====== Exercise data ======
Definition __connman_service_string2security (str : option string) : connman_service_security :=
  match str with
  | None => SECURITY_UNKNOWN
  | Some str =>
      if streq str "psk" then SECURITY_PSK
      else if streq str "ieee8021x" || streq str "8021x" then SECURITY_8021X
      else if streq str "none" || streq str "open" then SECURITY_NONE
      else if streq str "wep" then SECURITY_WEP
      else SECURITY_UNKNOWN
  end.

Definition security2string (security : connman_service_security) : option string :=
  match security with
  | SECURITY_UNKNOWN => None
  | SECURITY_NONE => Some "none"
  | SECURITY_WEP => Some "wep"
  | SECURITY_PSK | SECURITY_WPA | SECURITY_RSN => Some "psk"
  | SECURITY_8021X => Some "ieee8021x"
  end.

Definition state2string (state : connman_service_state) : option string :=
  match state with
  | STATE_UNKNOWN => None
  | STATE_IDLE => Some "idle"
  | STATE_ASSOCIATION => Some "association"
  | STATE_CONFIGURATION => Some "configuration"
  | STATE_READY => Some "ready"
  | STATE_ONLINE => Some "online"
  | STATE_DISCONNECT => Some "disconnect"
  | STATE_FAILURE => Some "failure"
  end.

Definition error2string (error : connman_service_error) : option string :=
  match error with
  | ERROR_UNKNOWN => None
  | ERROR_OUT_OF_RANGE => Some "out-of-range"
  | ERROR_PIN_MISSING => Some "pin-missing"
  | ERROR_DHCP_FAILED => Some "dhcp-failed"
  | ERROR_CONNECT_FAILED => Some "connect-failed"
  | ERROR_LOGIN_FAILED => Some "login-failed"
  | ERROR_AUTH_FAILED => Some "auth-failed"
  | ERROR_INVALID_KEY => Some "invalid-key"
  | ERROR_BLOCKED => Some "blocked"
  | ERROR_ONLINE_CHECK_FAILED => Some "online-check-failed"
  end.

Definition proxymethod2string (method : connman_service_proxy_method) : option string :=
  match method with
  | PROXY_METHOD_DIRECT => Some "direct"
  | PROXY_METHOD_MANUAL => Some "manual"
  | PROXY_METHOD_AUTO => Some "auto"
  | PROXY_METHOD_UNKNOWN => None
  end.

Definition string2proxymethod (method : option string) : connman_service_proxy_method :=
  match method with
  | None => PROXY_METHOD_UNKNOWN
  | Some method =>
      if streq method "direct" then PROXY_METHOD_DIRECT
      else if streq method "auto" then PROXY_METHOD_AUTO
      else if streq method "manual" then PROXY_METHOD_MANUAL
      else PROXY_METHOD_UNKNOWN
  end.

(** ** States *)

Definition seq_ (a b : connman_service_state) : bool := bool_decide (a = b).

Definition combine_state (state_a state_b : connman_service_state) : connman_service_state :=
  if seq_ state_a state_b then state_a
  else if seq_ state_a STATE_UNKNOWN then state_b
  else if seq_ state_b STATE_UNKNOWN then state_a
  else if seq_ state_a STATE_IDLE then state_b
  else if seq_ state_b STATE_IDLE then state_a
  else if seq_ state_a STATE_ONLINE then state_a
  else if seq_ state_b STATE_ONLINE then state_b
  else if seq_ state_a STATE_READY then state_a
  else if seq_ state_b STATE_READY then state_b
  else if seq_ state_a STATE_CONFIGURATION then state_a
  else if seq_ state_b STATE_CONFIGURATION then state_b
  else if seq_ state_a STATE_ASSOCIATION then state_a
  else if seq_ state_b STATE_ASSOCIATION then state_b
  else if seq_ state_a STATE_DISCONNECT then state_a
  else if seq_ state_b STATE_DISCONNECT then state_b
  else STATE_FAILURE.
======
====== Exercise data ======
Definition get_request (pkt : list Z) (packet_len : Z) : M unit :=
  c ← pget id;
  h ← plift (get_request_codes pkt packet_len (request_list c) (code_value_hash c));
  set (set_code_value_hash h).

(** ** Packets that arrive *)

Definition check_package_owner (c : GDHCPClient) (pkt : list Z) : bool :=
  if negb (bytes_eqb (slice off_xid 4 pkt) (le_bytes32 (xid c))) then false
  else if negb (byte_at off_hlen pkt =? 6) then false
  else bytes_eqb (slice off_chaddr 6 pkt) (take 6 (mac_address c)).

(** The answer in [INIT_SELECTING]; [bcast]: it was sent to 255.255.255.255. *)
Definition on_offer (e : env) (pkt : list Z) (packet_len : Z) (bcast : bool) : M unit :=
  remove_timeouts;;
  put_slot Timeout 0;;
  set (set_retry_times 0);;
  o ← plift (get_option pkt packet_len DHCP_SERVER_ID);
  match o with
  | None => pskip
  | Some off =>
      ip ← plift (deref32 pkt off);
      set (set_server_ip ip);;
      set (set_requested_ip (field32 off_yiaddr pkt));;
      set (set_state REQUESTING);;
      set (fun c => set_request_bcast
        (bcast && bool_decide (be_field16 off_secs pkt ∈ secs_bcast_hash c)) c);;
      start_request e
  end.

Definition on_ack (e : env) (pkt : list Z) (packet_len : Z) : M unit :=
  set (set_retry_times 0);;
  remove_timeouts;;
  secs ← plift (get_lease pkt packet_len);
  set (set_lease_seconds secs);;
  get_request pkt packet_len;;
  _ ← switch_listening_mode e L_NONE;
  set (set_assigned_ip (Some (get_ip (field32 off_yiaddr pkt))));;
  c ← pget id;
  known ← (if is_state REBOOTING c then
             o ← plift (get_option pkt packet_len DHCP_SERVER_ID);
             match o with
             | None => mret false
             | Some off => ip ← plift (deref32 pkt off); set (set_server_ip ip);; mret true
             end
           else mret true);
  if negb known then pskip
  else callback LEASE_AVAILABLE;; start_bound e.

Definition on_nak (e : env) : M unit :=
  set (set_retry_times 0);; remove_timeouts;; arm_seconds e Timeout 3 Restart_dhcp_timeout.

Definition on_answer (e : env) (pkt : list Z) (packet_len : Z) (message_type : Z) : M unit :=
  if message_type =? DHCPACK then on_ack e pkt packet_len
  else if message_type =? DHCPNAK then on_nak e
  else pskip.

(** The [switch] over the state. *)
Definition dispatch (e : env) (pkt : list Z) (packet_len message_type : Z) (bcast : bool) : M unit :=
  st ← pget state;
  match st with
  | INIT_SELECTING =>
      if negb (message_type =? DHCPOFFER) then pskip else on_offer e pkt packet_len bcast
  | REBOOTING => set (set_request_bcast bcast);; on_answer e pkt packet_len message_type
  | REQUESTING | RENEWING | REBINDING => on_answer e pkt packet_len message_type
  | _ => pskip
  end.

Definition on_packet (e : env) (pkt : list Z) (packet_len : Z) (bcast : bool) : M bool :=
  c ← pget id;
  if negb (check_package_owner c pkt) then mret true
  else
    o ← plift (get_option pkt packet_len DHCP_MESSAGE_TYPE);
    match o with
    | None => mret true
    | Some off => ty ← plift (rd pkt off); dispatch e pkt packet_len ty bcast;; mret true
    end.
======
====== Exercise data ======
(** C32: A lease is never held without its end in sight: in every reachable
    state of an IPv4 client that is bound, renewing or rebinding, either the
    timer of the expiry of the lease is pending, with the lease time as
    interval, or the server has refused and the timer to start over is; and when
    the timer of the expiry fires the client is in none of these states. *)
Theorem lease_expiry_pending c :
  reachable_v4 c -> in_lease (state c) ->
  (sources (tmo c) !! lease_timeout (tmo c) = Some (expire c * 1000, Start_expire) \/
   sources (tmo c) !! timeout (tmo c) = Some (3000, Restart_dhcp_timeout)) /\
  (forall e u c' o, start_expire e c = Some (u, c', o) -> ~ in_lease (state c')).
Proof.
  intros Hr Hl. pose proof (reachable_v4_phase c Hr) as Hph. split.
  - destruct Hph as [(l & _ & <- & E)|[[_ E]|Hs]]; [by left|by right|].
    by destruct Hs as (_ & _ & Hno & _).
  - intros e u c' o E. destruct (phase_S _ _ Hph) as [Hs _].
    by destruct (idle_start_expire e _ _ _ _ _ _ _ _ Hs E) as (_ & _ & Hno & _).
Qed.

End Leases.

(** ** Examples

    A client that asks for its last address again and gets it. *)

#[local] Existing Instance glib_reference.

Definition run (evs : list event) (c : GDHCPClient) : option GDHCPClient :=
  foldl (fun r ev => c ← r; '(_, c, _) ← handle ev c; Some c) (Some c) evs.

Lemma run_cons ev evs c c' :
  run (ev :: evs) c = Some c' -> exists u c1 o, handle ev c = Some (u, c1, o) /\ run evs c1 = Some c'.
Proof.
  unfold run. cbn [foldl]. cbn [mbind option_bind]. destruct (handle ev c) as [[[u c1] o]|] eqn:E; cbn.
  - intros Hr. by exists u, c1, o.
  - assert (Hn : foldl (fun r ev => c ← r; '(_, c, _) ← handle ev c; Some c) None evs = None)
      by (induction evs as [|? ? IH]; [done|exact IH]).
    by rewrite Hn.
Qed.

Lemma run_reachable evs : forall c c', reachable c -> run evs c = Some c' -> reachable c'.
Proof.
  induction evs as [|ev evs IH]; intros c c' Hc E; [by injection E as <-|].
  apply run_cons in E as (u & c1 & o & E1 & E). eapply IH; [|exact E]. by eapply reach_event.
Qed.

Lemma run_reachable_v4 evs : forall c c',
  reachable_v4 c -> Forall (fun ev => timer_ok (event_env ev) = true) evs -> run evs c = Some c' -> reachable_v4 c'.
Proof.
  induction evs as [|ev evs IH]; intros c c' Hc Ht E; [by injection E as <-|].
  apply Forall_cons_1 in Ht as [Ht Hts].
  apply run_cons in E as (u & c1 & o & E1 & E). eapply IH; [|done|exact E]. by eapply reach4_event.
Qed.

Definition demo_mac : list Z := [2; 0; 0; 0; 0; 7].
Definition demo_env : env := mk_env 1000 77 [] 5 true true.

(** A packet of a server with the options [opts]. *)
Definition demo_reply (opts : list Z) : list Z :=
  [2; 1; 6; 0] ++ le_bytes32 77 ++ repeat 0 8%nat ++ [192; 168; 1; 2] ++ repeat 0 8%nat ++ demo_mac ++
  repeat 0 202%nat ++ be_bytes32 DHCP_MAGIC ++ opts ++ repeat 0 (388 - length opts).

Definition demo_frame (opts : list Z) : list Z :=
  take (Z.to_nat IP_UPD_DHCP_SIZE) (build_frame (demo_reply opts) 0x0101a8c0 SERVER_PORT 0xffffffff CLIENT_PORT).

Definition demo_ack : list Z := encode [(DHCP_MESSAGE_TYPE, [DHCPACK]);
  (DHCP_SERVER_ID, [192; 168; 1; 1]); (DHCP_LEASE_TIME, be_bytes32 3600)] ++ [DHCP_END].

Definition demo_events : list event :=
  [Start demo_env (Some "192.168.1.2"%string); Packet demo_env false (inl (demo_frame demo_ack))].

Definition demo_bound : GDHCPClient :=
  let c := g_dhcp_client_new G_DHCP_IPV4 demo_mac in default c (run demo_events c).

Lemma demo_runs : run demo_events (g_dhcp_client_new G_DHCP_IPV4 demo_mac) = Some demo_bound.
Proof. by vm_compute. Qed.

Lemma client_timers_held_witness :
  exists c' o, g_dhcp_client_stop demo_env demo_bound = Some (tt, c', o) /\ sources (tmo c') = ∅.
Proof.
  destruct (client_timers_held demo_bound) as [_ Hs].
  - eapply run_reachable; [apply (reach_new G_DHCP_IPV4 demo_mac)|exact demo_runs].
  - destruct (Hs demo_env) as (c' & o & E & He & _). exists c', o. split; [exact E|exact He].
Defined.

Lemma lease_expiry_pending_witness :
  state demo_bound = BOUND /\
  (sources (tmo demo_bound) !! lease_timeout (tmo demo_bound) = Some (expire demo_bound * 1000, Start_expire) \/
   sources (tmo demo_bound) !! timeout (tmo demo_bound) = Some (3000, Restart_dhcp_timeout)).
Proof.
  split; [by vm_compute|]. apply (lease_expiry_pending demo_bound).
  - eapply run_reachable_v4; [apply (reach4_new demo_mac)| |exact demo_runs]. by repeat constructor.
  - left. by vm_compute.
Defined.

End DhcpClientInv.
======
* The problem *
How many lines of the records contain "streq"? Answer with the number only.

* Written answer *
7